Why is this happening, in your opinion?
- History buffs say that a similar situation was 2 thousand years ago. You know, I lectured on the history of science and told students about the exhibition in Baltimore, where the so-called Archimedean manuscripts were presented. These are manuscripts of the 10th century, in which the author, well understanding the difference between pure and applied mathematics, notes: all the ideas embodied in technology today were expressed before the 1st century AD. That is, at the time of Archimedes there was an explosive period in the development of scientific thought, which ended with a 1500-year (!) stagnation of the physical and mathematical sciences. This is not connected with the invasion of the barbarians, the beginning of the Christian, as well as the Muslim eras. The next explosion, apparently, should be attributed already to XVI century. Then they made many discoveries of a technical and theoretical nature. In mathematics, were discovered - in the same work of the great Cardano (this encyclopedist wrote the world's first work on probability theory) - negative and complex numbers. Before that they were not used. Then, in the 17th century, coordinates appeared that made it possible to translate geometry into the language of algebra and expand its subject matter, mathematical laws were formulated that underlie many natural phenomena: Fermat's variational principle for light rays, Galileo's principle, Hooke's law, the universal law of gravity, general laws Newton. And then silence again...
— Does the current crisis of translating fundamental discoveries into applied science relate only to mathematics, or does it concern other sciences as well?

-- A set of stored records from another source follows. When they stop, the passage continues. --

(** ** White space around a line *)

Lemma lstrip_nil s : lstrip s = [] <-> forallb isspace s = true.
Proof.
  induction s as [| c s IH]; cbn [lstrip forallb]; [tauto |].
  destruct (isspace c); cbn [andb]; [exact IH |].
  split; discriminate.
Qed.

Lemma lstrip_head s c rest : lstrip s = c :: rest -> isspace c = false.
Proof.
  induction s as [| a s IH]; cbn [lstrip]; [discriminate |].
  destruct (isspace a) eqn:E; [exact IH |].
  intros H. injection H as -> _. exact E.
Qed.

Lemma lstrip_split s :
  exists ws, s = ws ++ lstrip s /\ forallb isspace ws = true.
Proof.
  induction s as [| c s [ws [IH1 IH2]]]; [exists []; split; reflexivity |].
  cbn [lstrip]. destruct (isspace c) eqn:E.
  - exists (c :: ws). cbn [app forallb]. rewrite E, IH2. split; [| reflexivity].
    f_equal. exact IH1.
  - exists []. split; reflexivity.
Qed.

Lemma lstrip_app_solid a c :
  isspace c = false -> lstrip (a ++ [c]) = lstrip a ++ [c].
Proof.
  intros Hc. induction a as [| x a IH]; cbn [app lstrip].
  - rewrite Hc. reflexivity.
  - destruct (isspace x); [exact IH | reflexivity].
Qed.

Lemma forallb_rev {A} (f : A -> bool) l : forallb f (rev l) = forallb f l.
Proof.
  induction l as [| x l IH]; [reflexivity |].
  cbn [rev forallb]. rewrite forallb_app, IH. cbn [forallb].
  rewrite andb_true_r. apply andb_comm.
Qed.

(** [line.strip() == ''] holds for the lines made of white space only. *)
Lemma is_blank_spec line : is_blank line = forallb isspace line.
Proof.
  unfold is_blank, strip, rstrip.
  destruct (forallb isspace line) eqn:E.
  - apply lstrip_nil in E. rewrite E. reflexivity.
  - destruct (lstrip line) as [| c rest] eqn:El.
    + apply lstrip_nil in El. congruence.
    + pose proof (lstrip_head _ _ _ El) as Hc.
      cbn [rev]. rewrite lstrip_app_solid by exact Hc.
      rewrite rev_app_distr. reflexivity.
Qed.

(** [line.strip().startswith('#')] holds for the lines whose first
    character after the leading white space is a hash sign. *)
Lemma is_comment_spec line :
  is_comment line = true
  <-> exists ws rest,
        line = ws ++ 35%N :: rest /\ forallb isspace ws = true.
Proof.
  unfold is_comment, strip, rstrip. split.
  - intros H. destruct (lstrip_split line) as [ws [Hl Hws]].
    destruct (lstrip line) as [| c rest] eqn:El;
      [vm_compute in H; discriminate H |].
    pose proof (lstrip_head _ _ _ El) as Hc.
    cbn [rev] in H. rewrite lstrip_app_solid in H by exact Hc.
    rewrite rev_app_distr in H. cbn [rev app] in H.
    change (lit "#") with [35%N] in H. cbn [startswith] in H.
    destruct (N.eqb_spec 35 c) as [<- | Hne]; [| discriminate H].
    exists ws, rest. split; assumption.
  - intros [ws [rest [-> Hws]]].
    assert (lstrip (ws ++ 35%N :: rest) = 35%N :: rest) as ->.
    { clear -Hws. induction ws as [| c ws IH]; [reflexivity |].
      cbn [forallb] in Hws. apply andb_prop in Hws. destruct Hws as [Hc Hws].
      cbn [app lstrip]. rewrite Hc. exact (IH Hws). }
    cbn [rev]. rewrite lstrip_app_solid by reflexivity.
    rewrite rev_app_distr. reflexivity.
Qed.

Lemma blank_not_comment line : is_blank line = true -> is_comment line = false.
Proof.
  unfold is_blank, is_comment. intros H. apply str_eqb_eq in H. rewrite H.
  reflexivity.
Qed.

(** The three counts are disjoint: the code lines are the lines that are
    neither blank nor comments. *)
Lemma tally_code lines :
  code_lines (tally lines)
  = sum_if (fun line => negb (is_blank line) && negb (is_comment line)) lines.
Proof.
  unfold tally, sum_if. cbn [code_lines].
  induction lines as [| line lines IH]; [reflexivity |].
  cbn [filter List.length].
  destruct (is_blank line) eqn:Eb.
  - rewrite (blank_not_comment line Eb). cbn [negb andb List.length].
    rewrite !Nat2Z.inj_succ. lia.
  - destruct (is_comment line); cbn [negb andb List.length];
      rewrite !Nat2Z.inj_succ; lia.
Qed.

Lemma sum_if_bounds {A} (test : A -> bool) l :
  0 <= sum_if test l <= Z.of_nat (List.length l).
Proof.
  unfold sum_if. pose proof (filter_length_le test l). lia.
Qed.

Lemma count_lines_of_code_run W h file_path :
  let path := pathlib_str W file_path in
  count_lines_of_code W file_path h
  = match open_read W h path Utf8 with
    | inl e =>
        ([FileRead path Utf8 (inl e);
          Print (lit "Error counting lines in " ++ path ++ lit ": "
                 ++ exn_str e)],
         inr no_lines)
    | inr content =>
        ([FileRead path Utf8 (inr content)], inr (tally (readlines content)))
    end.
Proof.
  cbv zeta.
  unfold count_lines_of_code, try_except, bind, read_file, call_value,
    report_and_return, print, ret.
  destruct (open_read W h _ Utf8); reflexivity.
Qed.


(** ** [format_python_file] *)


(** ** The two walks over a directory *)

Lemma read_attempts_app a b :
  read_attempts (a ++ b) = read_attempts a ++ read_attempts b.
Proof. unfold read_attempts. apply flat_map_app. Qed.

Lemma lint_runs_app a b : lint_runs (a ++ b) = lint_runs a ++ lint_runs b.
Proof. unfold lint_runs. apply flat_map_app. Qed.

Lemma dict_store_in {V} (d : list (str * V)) k v k' v' :
  In (k', v') (dict_store d k v) ->
  (k' = k /\ v' = v) \/ In (k', v') d.
Proof.
  induction d as [| [k0 v0] d IH]; cbn [dict_store].
  - intros [H | []]. injection H as <- <-. left. split; reflexivity.
  - destruct (str_eqb k0 k) eqn:E.
    + apply str_eqb_eq in E. subst k0.
      intros [H | H].
      * injection H as <- <-. left. split; reflexivity.
      * right. right. exact H.
    + intros [H | H].
      * right. left. exact H.
      * destruct (IH H) as [H' | H']; [left; exact H' | right; right; exact H'].
Qed.

Lemma dict_store_keys {V} (d : list (str * V)) k v k' :
  In k' (map fst (dict_store d k v)) <-> k' = k \/ In k' (map fst d).
Proof.
  induction d as [| [k0 v0] d IH]; cbn [dict_store map fst In].
  - split; [intros [H | []]; left; congruence | intros [H | []]; left; congruence].
  - destruct (str_eqb k0 k) eqn:E; cbn [map fst In].
    + apply str_eqb_eq in E. subst k0. split.
      * intros [H | H]; [left; congruence | right; right; exact H].
      * intros [H | [H | H]]; [left; congruence | left; exact H | right; exact H].
    + rewrite IH. tauto.
Qed.

Lemma dict_store_nodup {V} (d : list (str * V)) k v :
  NoDup (map fst d) -> NoDup (map fst (dict_store d k v)).
Proof.
  induction d as [| [k0 v0] d IH]; cbn [dict_store map fst]; intros Hd.
  - constructor; [intros [] | constructor].
  - inversion Hd as [| x l Hnotin Hrest]; subst.
    destruct (str_eqb k0 k) eqn:E; cbn [map fst].
    + constructor; assumption.
    + constructor; [| exact (IH Hrest)].
      rewrite dict_store_keys. intros [H | H]; [| exact (Hnotin H)].
      subst k0. rewrite (proj2 (str_eqb_eq k k) eq_refl) in E. discriminate.
Qed.

(** What the walks need of one formatting. *)
Lemma format_python_file_attempt W file_path line_length h :
  exists ev formatted,
    format_python_file W file_path line_length h = (ev, inr formatted)
    /\ read_attempts ev = [pathlib_str W file_path]
    /\ (formatted = true ->
        In (pathlib_str W file_path) (map fst (written ev))).
Proof.
  unfold format_python_file, format_python_code, try_except, bind, read_file,
    write_file, call_value, call_unit, report_and_return, print, ret.
  destruct (open_read W h _ Utf8) as [e | code].
  - eexists _, _. split; [reflexivity |]. split; [reflexivity | discriminate].
  - destruct (black_format_str W _ code line_length) as [e | formatted];
      cbn [app];
      match goal with
      | |- context [open_write W ?a ?b ?c ?d] =>
          destruct (open_write W a b c d)
      end;
      (eexists _, _; split; [reflexivity |]; split;
       [reflexivity | first [discriminate | intros _; cbn; auto]]).
Qed.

Physicists are also in crisis. I'm talking about the theorists who got carried away high sciences and are engaged in theories that are not physically realized at all! For example, the famous string theory (a hypothesis suggesting that elementary particles and their interactions are the result of oscillations and interactions of some ultramicroscopic quantum strings). In the 1980s, I decided to study it, and together with Igor Krichever we wrote a series of papers on string theory. At the same time, I asked my friend, physicist Vladimir Gribov (known for his work on quantum field theory), what he thought about this. He said that all this is very fashionable, but physically it can only be realized on the Planck scale, that is, on a scale of 10 to the minus 33rd power of centimeters. While the smallest scale observed in the universe is 10 to the minus 17th power of centimeters. The string is forced to be part of, as physicists say, "quantum gravity". In general, this is beautiful mathematics, but it has nothing to do with the life that exists around us. And many young physicists do not know this and therefore take their word for it.
- But quantum gravity is just popular - most of the scientific news is connected precisely with the search for these microparticles.
— You know, about 40 years ago, Stephen Hawking actively called me to work in these areas, but even then I told him that I don’t believe in it. I don't want to do science fiction. Maybe this is not true, but I have no scientific intuition on this matter.
What about quantum computers? Are you waiting for them to show up?
— It is necessary to separate quantum informatics and quantum computers. Quantum informatics, quantum information theory is a good thing, there is nothing unnatural in it. As for the so-called quantum computer, this is still very abstract mathematics. I'm more interested in doing real physics that can be measured. In general, over time, I developed a penchant for everything connected with reality. For example, in reading I went through the period of Pushkin, Tolstoy and Dostoevsky, and now I read only the originals.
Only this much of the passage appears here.